(EXTRACTED RECORDS begins)
Lemma cmp_not_leaf ty : is_cmp_op ty = true -> (ty =? QL_SYM) || (ty =? QL_I64) || (ty =? QL_STR) = false.
Proof.
  intros H. apply not_true_iff_false. intros H'. rewrite !orb_true_iff, !Z.eqb_eq in H'.
  by destruct H' as [[-> | ->]| ->].
Qed.

(** A condition is accepted, or an error is left. *)
Lemma verifyScanKey_ok p node :
  ps_ok p -> shape node -> exists p' node', verifyScanKey p node = Ok (p', node') /\ step p p' /\
    (ps_err p' = None -> wf node -> key_ok node' = true).
Proof.
  intros Hp Hn. destruct node as [ty i s kids]. unfold verifyScanKey. cbn [ql_Type ql_I64 ql_Str ql_Kids].
  assert (forall fmt n, exists p' node', Ok (pErr p fmt [], n) = Ok (p', node') /\ step p p' /\
    (ps_err p' = None -> wf (mkQLNode ty i s kids) -> key_ok node' = true)) as Herr.
  { intros fmt n. destruct (pErr_step p fmt [] Hp) as [Hs He]. by exists (pErr p fmt []), n. }
  destruct (ty =? QL_CMP_NE) eqn:Hne; [apply Herr|].
  destruct (is_cmp_op ty) eqn:Hop; cbn [negb]; [|apply Herr].
  destruct (shape_two _ _ _ _ Hn) as (a & b & -> & Ha & Hb); [by rewrite Hop|].
  change (index [a; b] 0) with (Ok a). change (index [a; b] 1) with (Ok b). step_res.
  assert (forall kids1 kids2 a' b', a' = mkQLNode QL_TUP (ql_I64 a') (ql_Str a') kids1 ->
    b' = mkQLNode QL_TUP (ql_I64 b') (ql_Str b') kids2 -> (wf (mkQLNode ty i s [a; b]) -> forallb ql_wf kids2 = true) ->
    exists p' node', (if negb (len kids1 =? len kids2) then
      Ok (pErr p "bad 'INDEX BY': columns count not match values count" [], mkQLNode ty i s [a; b])
    else if negb (forallb (fun name => ql_Type name =? QL_SYM) kids1) then
      Ok (pErr p "bad 'INDEX BY': left side of comparison must be column name(s)" [], mkQLNode ty i s [a; b])
    else Ok (p, mkQLNode ty i s (a' :: b' :: drop 2 [a; b]))) = Ok (p', node') /\ step p p' /\
    (ps_err p' = None -> wf (mkQLNode ty i s [a; b]) -> key_ok node' = true)) as Hgo.
  { intros kids1 kids2 a' b' -> -> Hwf. destruct (len kids1 =? len kids2) eqn:Hlen; [|apply Herr].
    destruct (forallb _ kids1) eqn:Hsym; [|apply Herr].
    eexists _, _. split; [reflexivity|]. split; [by apply step_refl|]. intros _ Hn'. cbn [drop negb key_ok].
    rewrite Hop, Hne, Hsym, Hwf by done. cbn. rewrite !andb_true_r. apply Nat.eqb_eq. unfold len in Hlen. lia. }
  destruct a as [aty ai as_ akids], b as [bty bi bs bkids]. cbn [ql_Type ql_Kids].
  assert (wf (mkQLNode ty i s [mkQLNode aty ai as_ akids; mkQLNode bty bi bs bkids]) -> wf (mkQLNode bty bi bs bkids)) as Hwb.
  { cbn [ql_wf]. rewrite cmp_not_leaf by done. intros [Hw _]%andb_true_iff. cbn [forallb] in Hw.
    rewrite !andb_true_iff in Hw. tauto. }
  destruct (aty =? QL_TUP) eqn:Eat, (bty =? QL_TUP) eqn:Ebt; cbn [andb orb negb ql_Type ql_Kids];
    rewrite ?Eat, ?Ebt; cbn [negb orb]; [|apply Herr..|].
  - apply Z.eqb_eq in Eat, Ebt. subst aty bty. apply Hgo; try done. intros Hw. eapply wf_tuple. by apply Hwb.
  - apply (Hgo [mkQLNode aty ai as_ akids] [mkQLNode bty bi bs bkids] (mkQLNode QL_TUP 0 [] _) (mkQLNode QL_TUP 0 [] _));
      try done. intros Hw. cbn [forallb]. by rewrite (Hwb Hw).
Qed.

(** What [pScan] fills in: each condition is left out, or is fit. *)
Lemma pLimit_ok d node :
  parses d 0 (pLimit node) anything (fun s => scan_ok node = true -> scan_ok s = true).
Proof.
  intros p Hp Hd. unfold pLimit.
  destruct (tryNum_ok p Hp) as (p1 & n1 & -> & Hs1 & _). step_res.
  pose proof (step_ok _ _ Hp Hs1) as Hp1. match_tok p1 Hp1 b Hs2 He2 Hb.
  assert (step p p0) as Hs02 by by eapply step_trans. pose proof (step_ok _ _ Hp Hs02) as Hp0.
  assert (forall p3 offset count ok, step p p3 -> exists p' a,
    (if negb ok then Ok (pErr p3 "bad 'limit'" [], node)
     else Ok (p3, mkQLScan (qs_Table node) (qs_Key1 node) (qs_Key2 node) (qs_Filter node) (ql_I64 offset)
             (if negb (ql_Type count =? 0) then ql_I64 count else qs_Limit node))) = Ok (p', a) /\
    step p p' /\ anything a /\ (ps_err p' = None -> ps_idx p + 0 <= ps_idx p' /\ (scan_ok node = true -> scan_ok a = true))) as Hend.
  { intros p3 offset count ok Hs3. pose proof Hs3 as (_ & Hx & _). destruct ok; cbn [negb].
    - eexists _, _. split; [reflexivity|]. split; [done|]. split; [done|]. intros _. split; [lia|]. done.
    - destruct (pErr_step p3 "bad 'limit'" [] (step_ok _ _ Hp Hs3)) as [Hs4 He4]. eexists _, _.
      split; [reflexivity|]. split; [by eapply step_trans|]. split; [done|]. done. }
  destruct b; [|by step_res; apply Hend]. destruct n1 as [n1|]; [|by step_res; apply Hend].
  destruct (tryNum_ok p0 Hp0) as (p3 & n2 & -> & Hs3 & _). step_res. apply Hend. by eapply step_trans.
Qed.

Lemma shape_and idx : shape idx -> ql_Type idx = QL_AND ->
  exists a b, ql_Kids idx = [a; b] /\ shape a /\ shape b /\ (wf idx -> wf a /\ wf b).
Proof.
  destruct idx as [ty i s kids]. cbn [ql_Type ql_Kids]. intros Hs ->.
  destruct (shape_two _ _ _ _ Hs eq_refl) as (a & b & -> & Ha & Hb). exists a, b. split_and!; try done.
  cbn. rewrite !andb_true_iff. tauto.
Qed.

Section statements.
Context (depth : nat).
Let d := Z.of_nat depth.

Lemma pIndexBy_ok node :
  qs_Key2 node = ql_zero -> scan_ok node = true ->
  parses d 0 (pIndexBy depth node) (fun _ => True) (fun s => scan_ok s = true).
Proof.
  intros Hk2 Hn p Hp Hd. unfold pIndexBy.
  destruct (pExprAnd_ok depth p Hp ltac:(unfold d in *; lia)) as (p1 & idx & -> & Hs1 & Hsh & HQ1). step_res.
  pose proof (step_ok _ _ Hp Hs1) as Hp1.
  assert (exists key1 key2, (if ql_Type idx =? QL_AND then
      k0 ← index (ql_Kids idx) 0; k1 ← index (ql_Kids idx) 1; Ok (k0, k1) else Ok (idx, qs_Key2 node)) = Ok (key1, key2) /\
    shape key1 /\ (ql_Type key2 = 0 \/ shape key2) /\ (wf idx -> wf key1 /\ (ql_Type key2 = 0 \/ wf key2)))
    as (key1 & key2 & -> & Hsh1 & Hsh2 & Hwf).
  { destruct (ql_Type idx =? QL_AND) eqn:E.
    - apply Z.eqb_eq in E. destruct (shape_and idx Hsh E) as (a & b & -> & Ha & Hb & Hw).
      exists a, b. change (index [a; b] 0) with (Ok a). change (index [a; b] 1) with (Ok b). step_res.
      split_and!; auto. intros H. destruct (Hw H). auto.
    - exists idx, (qs_Key2 node). rewrite Hk2. split; [done|]. split; [done|]. split; [by left|]. intros Hw. by split; [|left]. }
  step_res. destruct (_ && _).
  { eexists _, _. split; [reflexivity|].
    destruct (pErr_step p1 "bad 'INDEX BY': expect only 1 '='" [] Hp1) as [Hs2 He2].
    split; [by eapply step_trans|]. done. }
  destruct (verifyScanKey_ok p1 key1 Hp1 Hsh1) as (p2 & key1' & -> & Hs2 & Hok1). step_res.
  pose proof (step_ok _ _ Hp1 Hs2) as Hp2.
  assert (exists p3 key2', (if negb (ql_Type key2 =? 0) then verifyScanKey p2 key2 else Ok (p2, key2)) = Ok (p3, key2') /\
    step p2 p3 /\ (ps_err p3 = None -> ql_Type key2 = 0 \/ wf key2 -> absent key2' || key_ok key2' = true))
    as (p3 & key2' & -> & Hs3 & Hok2).
  { destruct (ql_Type key2 =? 0) eqn:E; cbn [negb].
    - exists p2, key2. split; [done|]. split; [by apply step_refl|]. intros _ _. unfold absent. by rewrite E.
    - apply Z.eqb_neq in E. destruct Hsh2 as [|Hsh2]; [done|].
      destruct (verifyScanKey_ok p2 key2 Hp2 Hsh2) as (p3 & key2' & E3 & Hs3 & Hok2). exists p3, key2'.
      split; [done|]. split; [done|]. intros Herr [|Hw]; [done|]. rewrite Hok2 by done. apply orb_true_r. }
  step_res. assert (step p p3) as Hs by (do 2 (eapply step_trans; [eassumption|]); done).
  eexists _, _. split; [reflexivity|]. split; [done|]. split; [done|]. intros Herr.
  pose proof Hs as (_ & Hx & _). split; [lia|]. pose proof Hs3 as (_ & _ & He3). pose proof Hs2 as (_ & _ & He2).
  destruct (HQ1 (He2 (He3 Herr))) as [_ Hw]. destruct (Hwf Hw) as [Hw1 Hw2].
  unfold scan_ok in *. cbn [qs_Key1 qs_Key2 qs_Filter]. rewrite Hok1, Hok2, key_ok_present by auto.
  rewrite !andb_true_iff in Hn. destruct Hn as [_ ->]. done.
Qed.

Lemma pOr_ok : parses d 0 (pExprOr depth) (fun _ => True) (fun n => wf n).
Proof. eapply parses_sub; [apply pExprOr_ok|lia|done|done]. Qed.

Lemma pScan_ok node :
  qs_Key1 node = ql_zero -> qs_Key2 node = ql_zero -> qs_Filter node = ql_zero ->
  parses d 0 (pScan depth node) (fun _ => True) (fun s => scan_ok s = true).
Proof.
  intros Hk1 Hk2 Hf. assert (scan_ok node = true) as Hn by (unfold scan_ok; by rewrite Hk1, Hk2, Hf).
  apply (parses_opt d _ (pIndexBy depth node) node _ (fun s => True) (fun s => scan_ok s = true)); try done.
  { by apply pIndexBy_ok. }
  intros s _. apply (parses_opt d _ (pExprOr depth) (qs_Filter s) _ (fun _ => True)
    (fun f => scan_ok s = true -> absent f || ql_wf f = true)); [|done| |].
  { eapply parses_sub; [apply pOr_ok|lia|done|]. cbn. intros a _ ->. by rewrite orb_true_r. }
  { unfold scan_ok. rewrite !andb_true_iff. tauto. }
  intros f _. cbv zeta.
  set (s' := mkQLScan _ _ _ _ _ _).
  assert ((scan_ok s = true -> absent f || ql_wf f = true) -> scan_ok s = true -> scan_ok s' = true) as Hs'.
  { intros Hw Hs. specialize (Hw Hs). unfold scan_ok in *. rewrite !andb_true_iff in *. tauto. }
  apply parses_match.
  - apply (parses_sub d 0 0 _ _ _ _ _ (pLimit_ok d s')); [lia|done|auto].
  - apply parses_ret; [done|]. auto.
Qed.

(** Rows of expressions. *)
Lemma pValueList_ok :
  parses d 2 (pValueList depth) (fun ks => kids_shape ks) (fun ks => kids_wf ks).
Proof.
  change 2 with (len (bytes_of "(") + 1). unfold pValueList. apply (parses_consume d 1); [lia|].
  apply (parses_sub d 1 1 _ (fun ks => kids_shape ks) _ (fun vals => kids_wf [] -> kids_wf vals)); [|done|done|auto].
  apply (pGroupedCommaList_ok _ (fun ks => kids_shape ks) (fun ks => kids_wf ks)); [|done].
  apply expr_list_ok, pExprOr_ok.
Qed.

Abbreviation sel_ok s := (stmt_ok (StSelect s) = true).

Lemma pSelectExpr_ok stmt :
  parses d 1 (pSelectExpr depth stmt) (fun s => sel_scan s = sel_scan stmt) (fun s => sel_ok stmt -> sel_ok s).
Proof.
  assert (forall name expr, ((ql_Type expr = QL_STAR /\ name = bytes_of "*") \/ wf expr) -> sel_ok stmt ->
    sel_ok (mkQLSelect (sel_scan stmt) (sel_Names stmt ++ [name]) (sel_Output stmt ++ [expr]))) as Hadd.
  { intros name expr He. unfold stmt_ok. cbn [sel_scan sel_Names sel_Output].
    rewrite !andb_true_iff, !Nat.eqb_eq, !length_app. intros [[-> Hl] Ho]. rewrite Hl. split; [done|].
    rewrite zip_with_app, forallb_app, Ho by done. cbn. destruct He as [[-> ->] | ->]; [done|]. by rewrite orb_true_r. }
  intros p Hp Hd. unfold pSelectExpr. match_tok p Hp b Hs He Hb.
  pose proof (step_ok _ _ Hp Hs) as Hp0. pose proof (step_rem_lt _ _ _ Hs Hd) as Hd0. destruct b.
  - eexists _, _. split; [reflexivity|]. split; [done|]. split; [done|]. intros _.
    change (len (bytes_of "*")) with 1 in Hb. split; [lia|]. apply Hadd. by left.
  - subst p0. clear Hs He Hp0 Hd0.
    assert (parses d 1 (fun p => '(p, expr) ← pExprOr depth p; '(p, as_) ← p_match p ["as"%string];
      '(p, name) ← (if (as_ : bool) then pSym p else Ok (p, []));
      Ok (p, mkQLSelect (sel_scan stmt) (sel_Names stmt ++ [name]) (sel_Output stmt ++ [expr])))
      (fun s => sel_scan s = sel_scan stmt) (fun s => sel_ok stmt -> sel_ok s)) as H; [|by apply H].
    eapply (parses_bind d 1 0); [apply pExprOr_ok|lia|lia|]. intros expr _.
    apply (parses_opt d _ pSym [] _ anything anything); [|done..|].
    { apply (parses_sub _ _ _ _ _ _ _ _ (pSym_ok d)); [lia|done|done]. }
    intros name _. apply parses_ret; [done|]. intros _ Hw. apply Hadd. by right.
Qed.

Lemma pSelect_ok : parses_stmt d (pSelect depth).
Proof.
  apply (parses_sub d (1 + (4 + (1 + 0))) 0 _ anything anything (fun s => stmt_ok s = true)); [|lia|done..].
  unfold pSelect.
  apply (parses_bind d 1 _ _ _ (fun s => sel_scan s = no_scan)
    (fun s => sel_ok (mkQLSelect no_scan [] []) -> sel_ok s)); [|lia|lia|].
  { apply (pCommaList_ok _ (fun s => sel_scan s = no_scan) (fun s => sel_ok s)); [|done]. intros acc Hacc.
    apply (parses_sub _ _ _ _ _ _ _ _ (pSelectExpr_ok acc)); [done|cbn; congruence|done]. }
  intros stmt Hs. apply (parses_consume d _ "from"); [lia|].
  apply (parses_bind d 1 0 _ _ _ _ _ _ (pSym_ok d)); [lia..|]. intros table _. rewrite Hs.
  apply (parses_bind d 0 0 _ _ _ _ _ _ (pScan_ok (set_table no_scan table) eq_refl eq_refl eq_refl)); [lia..|].
  intros scan _. apply parses_ret; [done|]. intros Hscan _ Hsel. specialize (Hsel eq_refl).
  unfold stmt_ok in *. cbn [sel_scan sel_Names sel_Output]. rewrite Hscan.
  rewrite <- !andb_assoc in *. apply andb_true_iff in Hsel. tauto.
Qed.

Lemma pInsert_ok mode : parses_stmt d (pInsert depth mode).
Proof.
  apply (parses_sub d (1 + (2 + (6 + (1 + 0)))) 0 _ anything anything (fun s => stmt_ok s = true)); [|lia|done..].
  unfold pInsert. apply (parses_bind d 1 _ _ _ _ _ _ _ (pSym_ok d)); [lia..|]. intros table _.
  apply (parses_bind d 2 _ _ _ _ _ _ _ (pNameList_ok d)); [lia..|]. intros names _.
  apply (parses_consume d _ "values"); [lia|].
  apply (parses_bind d 1 0 _ _ anything
    (fun vs => forallb (forallb ql_wf) [] = true -> forallb (forallb ql_wf) vs = true)); [|lia|lia|].
  { apply (pCommaList_ok _ anything (fun vs => forallb (forallb ql_wf) vs = true)); [|done]. intros vs _.
    apply (parses_sub d (2 + 0) 1 _ anything anything
      (fun vs' => forallb (forallb ql_wf) vs = true -> forallb (forallb ql_wf) vs' = true)); [|lia|done..].
    apply (parses_bind d 2 0 _ _ _ _ _ _ pValueList_ok); [lia..|]. intros vals _. apply parses_ret; [done|].
    intros Hv Hvs. rewrite forallb_app, Hvs. cbn. by rewrite Hv. }
  intros values _. cbv zeta. destruct (forallb _ values) eqn:Hl; [|by apply parses_err].
  apply parses_ret; [done|]. intros Hv _ _. specialize (Hv eq_refl). unfold stmt_ok. cbn [ins_Values ins_Names].
  rewrite forallb_forall in *. intros row Hrow. rewrite (Hv row Hrow), andb_true_r.
  specialize (Hl row Hrow). apply Nat.eqb_eq. unfold len in Hl. lia.
Qed.

Abbreviation upd_ok s := (stmt_ok (StUpdate s) = true).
(EXTRACTED RECORDS ends)
### WORK ITEM
When you reach the line that contains "Lemma verifyScanKey_ok p", stop; output it and every line before it from the start of the data, exactly as written.

### RESPONSE TO THIS EXERCISE
Lemma cmp_not_leaf ty : is_cmp_op ty = true -> (ty =? QL_SYM) || (ty =? QL_I64) || (ty =? QL_STR) = false.
Proof.
  intros H. apply not_true_iff_false. intros H'. rewrite !orb_true_iff, !Z.eqb_eq in H'.
  by destruct H' as [[-> | ->]| ->].
Qed.

(** A condition is accepted, or an error is left. *)
Lemma verifyScanKey_ok p node :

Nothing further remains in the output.